TDD, Emergent Design, and Punctuated Equilibrium
April 22, 2010
In my experience good TDD designs tend to have evolved (and hopefully continue to evolve) in a sort of punctuated equilibrium. There are long periods of small incremental changes to a code base, punctuated by infrequent bursts of large design-level refactorings. While the TDD mantra is "Red, Green, Refactor", I think a more accurate version would be "Red, Green, Red, Green, Red, Green, Refactor". Less catchy, I know.
Letting tests drive your design is great, but if you're not careful you will end up with a design which is the result of a simple accreation of functionality. This of course is the reason for the "Refactor" part of RGR. However, in my experience the refactoring part does not occur in a steady flow. Rather there will be periods of time where only small implementation-level refactorings take place during the RGR cycle as new functionality is implemented. Then at some point something will give. Someone may have a design breakthrough, realizing a more expressive/elegant/clean way to express some functionality. Alternatively some niggling annoyance in a subsystem's design will pass the team's tolerance threshold such that they decide they need to clean up the design to remove the annoyance. Both events will lead to a brief flurry of larger design-level refactorings.

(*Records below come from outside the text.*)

(** From a position with no entry at hand: the next entry of the buckets that follow, or
    the end. *)
Lemma scan_buckets d : dict_ok d -> forall fuel it,
  valid_table d (it_table it) -> it_entry it = None -> -1 <= it_index it < zlength (table (get_ht d (it_table it))) ->
  zlength (table (get_ht d (it_table it))) - it_index it +
    (if it_table it =? 0 then zlength (table (ht1 d)) else 0) <= Z.of_nat fuel ->
  iter_answer d it (iter_return (dictNext_loop table_address fuel) d (iter_bucket d it))
    (from_bucket d (it_table it) (it_index it + 1)).
Proof.
  intros Hd. induction fuel as [|fuel IH]; intros it Ht He Hi Hf; [destruct (it_table it =? 0); lia|].
  assert (forall it2, valid_table d (it_table it2) -> it_entry it2 = None ->
    0 <= it_index it2 < zlength (table (get_ht d (it_table it2))) ->
    it_safe it2 = it_safe it -> it_fingerprint it2 = it_fingerprint it ->
    zlength (table (get_ht d (it_table it2))) - it_index it2 + (if it_table it2 =? 0 then zlength (table (ht1 d)) else 0) <= Z.of_nat fuel ->
    iter_answer d it (iter_return (dictNext_loop table_address (S fuel)) d
        (let! chain := get1 (it_index it2) (table (get_ht d (it_table it2))) in Ok (true, set_entry it2 (fst <$> head chain))))
      (from_bucket d (it_table it2) (it_index it2))) as Hload.
  { intros it2 Ht2 He2 Hi2 Hs2 Hfp2 Hf2.
    destruct (get1_in (table (get_ht d (it_table it2))) (it_index it2)) as [c Hc]; [lia|].
    rewrite (from_bucket_get d _ _ c Hc), Hc. destruct c as [|e post]; cbn [head fmap option_fmap option_map].
    - cbn [iter_return negb it_entry set_entry dictNext_loop]. unfold iter_start. cbn [it_index it_table set_entry].
      rewrite (proj2 (Z.eqb_neq (it_index it2) (-1))) by lia. cbn [andb].
      destruct (IH (set_entry it2 None)) as (it' & Hit & Hs' & Hfp' & Hi' & Hto); [done|done|simpl; lia|simpl; lia|].
      exists it'. rewrite Hit. cbn [it_safe it_fingerprint set_entry] in *. split_and!; [done|congruence..|done|done].
    - destruct (return_entry (dictNext_loop table_address (S fuel)) d it2 [] e post Hd Ht2 Hc) as (it' & Hit & Hs' & Hfp' & Hi' & Hto).
      exists it'. split_and!; [done|congruence..|done|done]. }
  unfold iter_bucket, iter_advance. rewrite (table_size d _ Hd Ht), Z.geb_leb.
  destruct (Z.leb_spec (zlength (table (get_ht d (it_table it)))) (it_index it + 1)) as [Hend|Hin].
  - rewrite (from_bucket_end d _ _ Hend) in *. unfold second_table in *.
    destruct (dictIsRehashing d && (it_table it =? 0)) eqn:Er.
    + apply andb_true_iff in Er as [Er Et%Z.eqb_eq]. rewrite Et in *.
      assert (concat (table (ht1 d)) = from_bucket d 1 0) as ->
        by (unfold from_bucket, second_table; cbn [Z.eqb]; by rewrite andb_false_r, app_nil_r).
      pose proof Er as Er'. unfold dictIsRehashing in Er'. apply negb_true_iff, Z.eqb_neq in Er'.
      destruct (ok_rehash _ d Hd Er') as (_ & Ha & _). pose proof (ha_len _ _ Ha). pose proof (pow_range _ (ha_exp _ _ Ha)).
      refine (Hload (mkIter 0 1 _ _ _ _) _ _ _ _ _ _); cbn [it_table it_index it_entry it_safe it_fingerprint]; try done.
      * right. by split.
      * unfold get_ht. cbn [Z.eqb]. lia.
      * unfold get_ht in *. cbn [Z.eqb] in *. lia.
    + eexists. split; [done|]. cbn [it_safe it_fingerprint it_index it_table]. split_and!; [done..|left; lia|done].
  - refine (Hload (mkIter _ _ _ _ _ _) _ _ _ _ _ _); cbn [it_table it_index it_entry it_safe it_fingerprint]; try done; lia.
Qed.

A somewhat minor example of the 'niggling annoyance' case would be when someone is adding a 4th optional parameter to a method call and finally decides to bite the bullet and pull all the optional parameters out into a single options hash. An example of the 'design breakthrough' case might be the third time someone adds a subclass in order to specialize some aspect of a base classes functionality. They might realize that really what's going on here is that each subclass represents a Strategy, which can be plugged into the base class. Now both of these examples are rather small-scale, but hopefully they illustrate the concept. It's hard to come up with examples of larger refactorings which are easy to succinctly describe without a bunch of background information.
A key observation here is that principles like YAGNI and 'do the simplest thing that will work' will not work well in isolation. Rather they must live alongside principles like DRY, seperation of concerns, do one thing and do it well, etc. If your sole focus is on doing the minimum amount to get your tests passing you will not end up with a supple code base which is amenable to change. That requires dilligent attention on your part.
Does this mean that TDD leads to bad design? No. TDD does not lead to good design on its own, but it does set the stage for good design to emerge. A team with the safety net of a strong test suite has the courage to follow through and realize these design-level refactorings. A team without that safety net may know exactly what needs to be done but will lack the courage to do so, because they know that any changes will lead to unknown breakages. Thus, the team will be reluctant to undertake these design improvements, as much as they would like to do so.
Finally, this idea of punctuated design equilibrium may sound familiar to folks who've read Eric Evan's Domain Driven Design. He talks about how good teams who are really working to understand a domain will occasionally find themselves up against a breakthrough which requires them to stop forward momentum on features in order to realize a more elegant expression of their core domain. That small section of his really excellent book was certainly in my mind as I started writing this post.